Find the minimum perimeter of a triangle with these constraints

[songoku]

Homework Statement

Please see below

Relevant Equations

Not really sure

My attempt:
$$|\vec{BA} -\lambda \vec {BC}| \geq 2|\vec {BC}|$$
$$|\vec {BA}|^2 -2 \lambda (\vec {BA} \cdot \vec {BC}) +\lambda ^{2} |\vec {BC}|^2 \geq 4|\vec {BC}|^2$$
$$|\vec {BA}|^2 -2 \lambda |\vec {BA}| \cos \theta +\lambda ^{2} \geq 4$$

Am I even on the right track?

Thanks

 

[andrewkirk]

It's a good start
By rearranging so that the RHS is zero you get a quadratic in $\lambda$ that must always be more than zero, which means it must have no real roots, which means the discriminant ($b^2-4ac$) must be negative. That will give you some constraints on $\bar{BA}$ which you can then use to work out the minimum perimeter triangle.

 

[songoku]

It's a good start
By rearranging so that the RHS is zero you get a quadratic in $\lambda$ that must always be more than zero, which means it must have no real roots, which means the discriminant ($b^2-4ac$) must be negative. That will give you some constraints on $\bar{BA}$ which you can then use to work out the minimum perimeter triangle.
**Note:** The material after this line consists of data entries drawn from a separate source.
(** C7. [AzureFunctionsOverviewWidget] renders the missing-annotation empty
    state if and only if the entity has no non-empty annotation under the
    Azure Functions key; otherwise it renders the overview of that entity
    inside an error boundary. *)
Theorem AzureFunctionsOverviewWidget_annotation
    (AZURE_FUNCTIONS_ANNOTATION : string) (entity : option Entity) :
  (AzureFunctionsOverviewWidget AZURE_FUNCTIONS_ANNOTATION entity =
   VElement (Comp MissingAnnotationEmptyState) None
     {[ "annotation" := VString AZURE_FUNCTIONS_ANNOTATION ]}
   ↔ ¬ annotated AZURE_FUNCTIONS_ANNOTATION entity) ∧
  (annotated AZURE_FUNCTIONS_ANNOTATION entity →
   AzureFunctionsOverviewWidget AZURE_FUNCTIONS_ANNOTATION entity =
   VElement (Comp ErrorBoundary) None
     {[ "children" :=
          VElement (Comp AzureFunctionsOverviewC) None
            {[ "entity" := optValue VEntity entity ]} ]}).
Proof.
  pose proof (truthy_annotation AZURE_FUNCTIONS_ANNOTATION entity) as Htruthy.
  unfold AzureFunctionsOverviewWidget.
  destruct (from_option truthyString false
              (isAzureFunctionsAvailable AZURE_FUNCTIONS_ANNOTATION entity));
    simpl.
  - split.
    + split; [discriminate|]. intros Hno. destruct Hno. by apply Htruthy.
    + intros _. reflexivity.
  - split.
    + split; [|reflexivity]. intros _ Hyes. apply Htruthy in Hyes. done.
    + intros Hyes. apply Htruthy in Hyes. done.
Qed.

(** ** Worked instances *)

Example find_docs_result :
  findSearchResultListItemExtensionElement extensionChildren docsResult =
  VElement (Host "div") None
    {[ "role" := VString "button";
       "tabIndex" := VNumber 0;
       "onClick" := VHandler "open";
       "onKeyDown" := VUndefined;
       "children" :=
         VElement (Comp (imported "TechDocsItem")) None
           {[ "rank" := VNumber 2;
              "highlight" := VUndefined;
              "result" := VDocument (document docsResult) ]} ]}.
Proof. vm_compute. reflexivity. Qed.

Example find_catalog_result :
  findSearchResultListItemExtensionElement extensionChildren catalogResult =
  VElement (Host "div") None
    {[ "role" := VString "button";
       "tabIndex" := VNumber 0;
       "onClick" := VUndefined;
       "onKeyDown" := VUndefined;
       "children" :=
         VElement (Comp (imported "CatchAllItem")) None
           {[ "rank" := VNumber 1;
              "highlight" := VUndefined;
              "result" := VDocument (document catalogResult);
              "lineClamp" := VNumber 3 ]} ]}.
Proof. vm_compute. reflexivity. Qed.

Example find_without_extensions :
  findSearchResultListItemExtensionElement
    [VString "plain text"; jsx (Host "span") ∅ [];
     jsx (Comp techDocsExtension) ∅ []]
    catalogResult = VNull.
Proof. vm_compute. reflexivity. Qed.

Example to_example :
  to id (Some {| term := Some "pet";
                 types := Some ["software-catalog"; "techdocs"];
                 filters := Some [("kind", Some (JString "API"));
                                  ("owner", None);
                                  ("tags", Some (JArray [JString "a"; JNull]))];
                 pageCursor := None;
                 extraFields := [("pageLimit", JNumber 5)] |}) =
  "/search?query=pet&types[]=software-catalog&types[]=techdocs&filters[kind]=API&filters[tags][]=a&filters[tags][]=".
Proof. vm_compute. reflexivity. Qed.

Example run_example :
  let q1 := {| address := 1;
               contents := {| term := Some "pet"; types := None;
                              filters := None; pageCursor := None;
                              extraFields := [] |} |} in
  let q2 := {| address := 2; contents := contents q1 |} in
  let show : RenderState := λ s, VBool (loading s) in
  let empty := {| results := []; nextPageCursor := None;
                  previousPageCursor := None |} in
  (run [Render q1 show; Render q1 show; Settle 1 (Resolved empty);
        Render q1 show; Render q2 show; Render q2 show]).2 =
  {| rendered := [VBool true; VBool true; VBool false; VBool false;
                  VBool true];
     queried := [(1, queryWithDefaults (contents q1));
                 (2, queryWithDefaults (contents q1))] |}.
Proof. vm_compute. reflexivity. Qed.

(** An instance of C10: the group of [hiddenGroupProps] renders nothing while
    its first request is loading. *)
Lemma SearchResultGroup_renders_nothing_witness :
  gp_disableRenderingWithNoResults hiddenGroupProps = Some true ∧
  SearchResultGroup_render id (λ _ _, []) hiddenGroupProps
    {| loading := true; error := None; value := None |} = VNull.
Proof.
  split; [reflexivity|].
  apply (proj1 (SearchResultGroup_renders_nothing_without_results
                  id (λ _ _, []) hiddenGroupProps eq_refl)).
  left. reflexivity.
Defined.

(** An instance of C1: the TechDocs extension is the first of
    [extensionChildren] to accept [docsResult]. *)
Lemma find_first_match_witness :
  findSearchResultListItemExtensionElement extensionChildren docsResult =
  renderedExtension docsResult
    (jsx (Comp techDocsExtension) {[ "onClick" := VHandler "open" ]} []).
Proof.
  apply (proj1 (find_first_match extensionChildren docsResult) 2).
  - reflexivity.
  - vm_compute. reflexivity.
  - intros [|[|j]] other Hj Hlt; simpl in Hj.
    + injection Hj as <-. reflexivity.
    + injection Hj as <-. reflexivity.
    + lia.
Defined.

(** An instance of C2: with a query, the results come from the search API. *)
Lemma SearchResultState_selects_source_witness :
  SearchResultState {| sr_query := Some petQuery; sr_children := showLoading |} =
  VElement (Comp SearchResultApiC) None
    {[ "children" := VStateFn showLoading; "query" := VQuery petQuery ]}.
Proof.
  apply (proj1 (SearchResultState_selects_source
                  {| sr_query := Some petQuery;
                     sr_children := showLoading |})).
  reflexivity.
Defined.

(** An instance of C4: three renders with one query object and a settled
    call in between make one call. *)
Lemma SearchResultApi_one_call_witness :
  queried
    (run [Render petQueryProp showLoading;
          Render petQueryProp showLoading;
          Settle 1 (Rejected fetchFailed);
          Render petQueryProp showLoading]).2 =
  [(1, queryWithDefaults petQuery)].
Proof.
  apply (proj1 (proj2 (SearchResultApi_one_call_per_change _))
           petQueryProp showLoading
           [Render petQueryProp showLoading;
            Settle 1 (Rejected fetchFailed);
            Render petQueryProp showLoading]).
  - reflexivity.
  - repeat constructor.
Defined.

(** An instance of C7: an annotated entity gets the overview. *)
Lemma AzureFunctionsOverviewWidget_annotation_witness :
  AzureFunctionsOverviewWidget "portal.azure.com/functions-name"
    (Some functionsEntity) =
  VElement (Comp ErrorBoundary) None
    {[ "children" :=
         VElement (Comp AzureFunctionsOverviewC) None
           {[ "entity" := VEntity functionsEntity ]} ]}.
Proof.
  apply (proj2 (AzureFunctionsOverviewWidget_annotation
                  "portal.azure.com/functions-name" (Some functionsEntity))).
  exists functionsEntity,
    {[ "portal.azure.com/functions-name" := "petstore-func" ]},
    "petstore-func".
  split_and!; [reflexivity | reflexivity | reflexivity | discriminate].
Defined.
$$\lambda^2-2 \lambda |\vec {BA}| \cos \theta+|\vec {BA}|^2 -4 \geq 0$$

Using D ≤ 0 :
$$4 |\vec {BA}|^2 \cos^2 \theta-4|\vec{BA}|^2+16 \leq0$$
$$-|\vec {BA}|^2 \sin^2 \theta +4\leq0$$
$$|\vec{BA}|^2 \sin^2 \theta \geq 4$$

The maximum value of $\sin^2 \theta$ is 1 so the minimum value of $|\vec{BA}|^2$ is 4 and the minimum value of $|\vec{BA}|$ is 2

By taking $|\vec{BA}|=2$ and $\theta = \frac{\pi}{2}$, I got $|AC|=\sqrt{5}$ so the minimum perimeter is $3+\sqrt{5}$

Where is my mistake? Thanks

 

[fresh_42]

Following your strategy, I get the same (wrong) result. I guess it is the cosine that leads to the mistake. $\phi$ isn't independent of $A$ so you cannot treat it as a constant.

How about the following strategy:

We may assume $B=(0,0)$ and $C=(1,0)$ and $A=(x,y)$ with $y>0.$
Then the condition reads $\sqrt{(x-\lambda )^2+y^2}\geq 2$ which implies $y\geq 2.$
The minimal perimeter is then $1+\sqrt{x^2+y^2}+\sqrt{(x-1)^2+y^2}$ which is obviously minimal for $y=2.$ Thus we have to minimize the function $f(x)=\sqrt{x^2+4}+\sqrt{(x-1)^2+4}.$

 

[songoku]

Thank you very much andrewkirk and fresh_42